2008年10月22日

●「時価会計は凍結すべきか否か」(EJ第]2435号)

 ここにきて「時価会計の一時凍結」問題が話題になってきてい
ます。今回のサブプライム問題では、「市場が消滅する」という
今までに経験したことのない事態が起きているからです。
 それはこれらのサブプライム関連の仕組み債市場が買い手不在
のため消滅してしまい、時価評価すべき価格がなくなってしまっ
たからです。このようなことは、世界が今まで体験したことのな
い事態であり、世界中が困惑しているわけです。
 これまで米国は、時価評価は市場の変動を反映するので正しい
として世界中に同調を呼びかけてきたのです。
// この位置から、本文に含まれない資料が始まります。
Definition demo : Collaborators := {|
  WriteSlice sheet headers :=
    ({| Name := Name sheet; Cols := replicate (length headers) MkCol |}, len headers);
  MarshallPartsForStreaming f rt := (rt, inl (demo_parts f));
  xlsxRow := list string;
  makeXLSXRowForStreaming _ cells rt :=
    (fold_left (fun rt str => snd (AddString str rt)) cells rt, cells);
  xml_Marshal cells := inl (demo_row_xml cells);
  xlsxSST := list string;
  makeXLSXSST rt := indexedStrings rt;
  marshalFullFile sst := inl ("<sst>" +:+ String.concat "," sst +:+ "</sst>");
  sharedStringsFilePath := "xl/sharedStrings.xml"
|}.

(** The same collaborators, but for the empty sheets, which come without the
    end tag of their data. *)
Definition demo_broken : Collaborators := {|
  WriteSlice := @WriteSlice demo;
  MarshallPartsForStreaming f rt :=
    (rt, inl (imap (fun i _ => (sheetPath (Z.of_nat i + 1), "<worksheet/>")) (Sheets f)));
  xlsxRow := @xlsxRow demo;
  makeXLSXRowForStreaming := @makeXLSXRowForStreaming demo;
  xml_Marshal := @xml_Marshal demo;
  xlsxSST := @xlsxSST demo;
  makeXLSXSST := @makeXLSXSST demo;
  marshalFullFile := @marshalFullFile demo;
  sharedStringsFilePath := @sharedStringsFilePath demo
|}.

(** A new builder on a sink that raises the faults [fs]. *)
Definition NewStreamFileBuilder (fs : list (option nat)) : StreamFileBuilder :=
  {| sb_built := false; sb_file := {| Sheets := [] |};
     sb_zipWriter := {| entries := []; zclosed := false; faults := fs |};
     sb_refTable := {| indexedStrings := [] |} |}.

(** ** Invariant of a session and vocabulary of the statements *)

(** The sink after one call that went through. *)
Definition drain (z : zip_Writer) : zip_Writer :=
  {| entries := entries z; zclosed := zclosed z; faults := drop 1 (faults z) |}.

(** What [NextSheet] leaves behind for the sheet that is open: an index that
    names a registered sheet, the column count of that sheet, and the writer
    of the newest entry of an archive that is open. *)
Definition current_ok (sf : StreamFile) (cs : streamSheet) : bool :=
  (1 <=? index cs) && (index cs <=? len (Sheets (file sf)))
  && match Sheets (file sf) !! Z.to_nat (index cs - 1) with
     | Some sheet => columnCount cs =? len (Cols sheet)
     | None => false
     end
  && match writer cs with
     | Some w => entry_open w (zipWriter sf)
     | None => false
     end.

(** What [Build] sets up: a prefix and a suffix for every sheet. *)
Definition well_formed (sf : StreamFile) : bool :=
  (length (sheetXmlPrefix sf) =? length (Sheets (file sf)))%nat
  && (length (sheetXmlSuffix sf) =? length (Sheets (file sf)))%nat
  && match currentSheet sf with
     | Some cs => current_ok sf cs
     | None => true
     end.

(** The stored template of the sheet at position [j], counted from 0. *)
Definition prefix_of (sf : StreamFile) (j : nat) : string :=
  default EmptyString (sheetXmlPrefix sf !! j).
Definition suffix_of (sf : StreamFile) (j : nat) : string :=
  default EmptyString (sheetXmlSuffix sf !! j).

(** The entry of a sheet that got no row. *)
Definition empty_sheet_entry (sf : StreamFile) (j : nat) : string * string :=
  (sheetPath (Z.of_nat j + 1),
   prefix_of sf j +:+ endSheetDataTag +:+ suffix_of sf j).

(** Appending [data] to the entry at position [w]. *)
Definition append_entry (w : nat) (data : string) (l : list (string * string)) :
    list (string * string) :=
  alter (fun e => (fst e, snd e +:+ data)) w l.

(** The entries of the archive once the sheet that is open got its end. *)
Definition closed_entries (sf : StreamFile) : list (string * string) :=
  match currentSheet sf with
  | Some cs =>
      match writer cs with
      | Some w =>
          append_entry w (endSheetDataTag +:+ suffix_of sf (Z.to_nat (index cs - 1)))
            (entries (zipWriter sf))
      | None => entries (zipWriter sf)
      end
  | None => entries (zipWriter sf)
  end.

(** [l'] has the entries of [l], each with the bytes it had and maybe more. *)
Definition grown (l l' : list (string * string)) : Prop :=
  Forall2 (fun e e' => fst e' = fst e /\ exists d, snd e' = snd e +:+ d) l l'.

(** The calls a builder takes. *)
Inductive builder_call : Type :=
| CallAddSheet (name : string) (headers : list string)
| CallAddSharedStrings (sharedStrings : list string)
| CallBuild.

Section Vocabulary.
Context `{Collaborators}.

(** A call and the error it returns; [AddSharedStrings] has no result. *)
Definition call (c : builder_call) : M StreamFileBuilder (option error) :=
  match c with
  | CallAddSheet name headers => AddSheet name headers
  | CallAddSharedStrings sharedStrings => AddSharedStrings sharedStrings ;;; ret None
  | CallBuild =>
      r <- Build ;;
      match r with
      | Ok _ => ret None
      | Err e => ret (Some e)
      end
  end.

(** The bytes [write] appends for [rows], one after the other, to a sheet with
    the row counter [rc] when the string table is [rt]. *)
Fixpoint rows_xml (rc : Z) (rt : RefTable) (rows : list (list string)) : string :=
  match rows with
  | [] => EmptyString
  | row :: rows' =>
      let rc' := wrap64 (rc + 1) in
      let '(rt', xRow) := makeXLSXRowForStreaming (wrap64 (rc' - 1)) row rt in
      match xml_Marshal xRow with
      | inl rowBytes => rowBytes +:+ rows_xml rc' rt' rows'
      | inr _ => EmptyString
      end
  end.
これに対して、日
本やヨーロッパは以前はどちらかというと原価主義(簿価主義)
を採用し、時価会計に距離を置いてきたのです。
 しかし、米国の好況が続いていたので、次第に国際会計制度の
中心に時価評価を据えるべきであるという意見が支配的になって
多くの国が時価評価を採用する動きが出てきたのです。
 そこで日本でも1997年の決算から、金融機関が保有株式な
どの時価会計を導入したのです。そのまま取得価格(簿価)を基
準にした決算を続けていると、本来の財務内容が見えにくくなっ
てしまうための決断です。確かに景気が良いときは、時価評価で
あれば、拡大均衡に向かうことになるので、都合がよかったので
す。リチャード・クー氏は次のように説明しています。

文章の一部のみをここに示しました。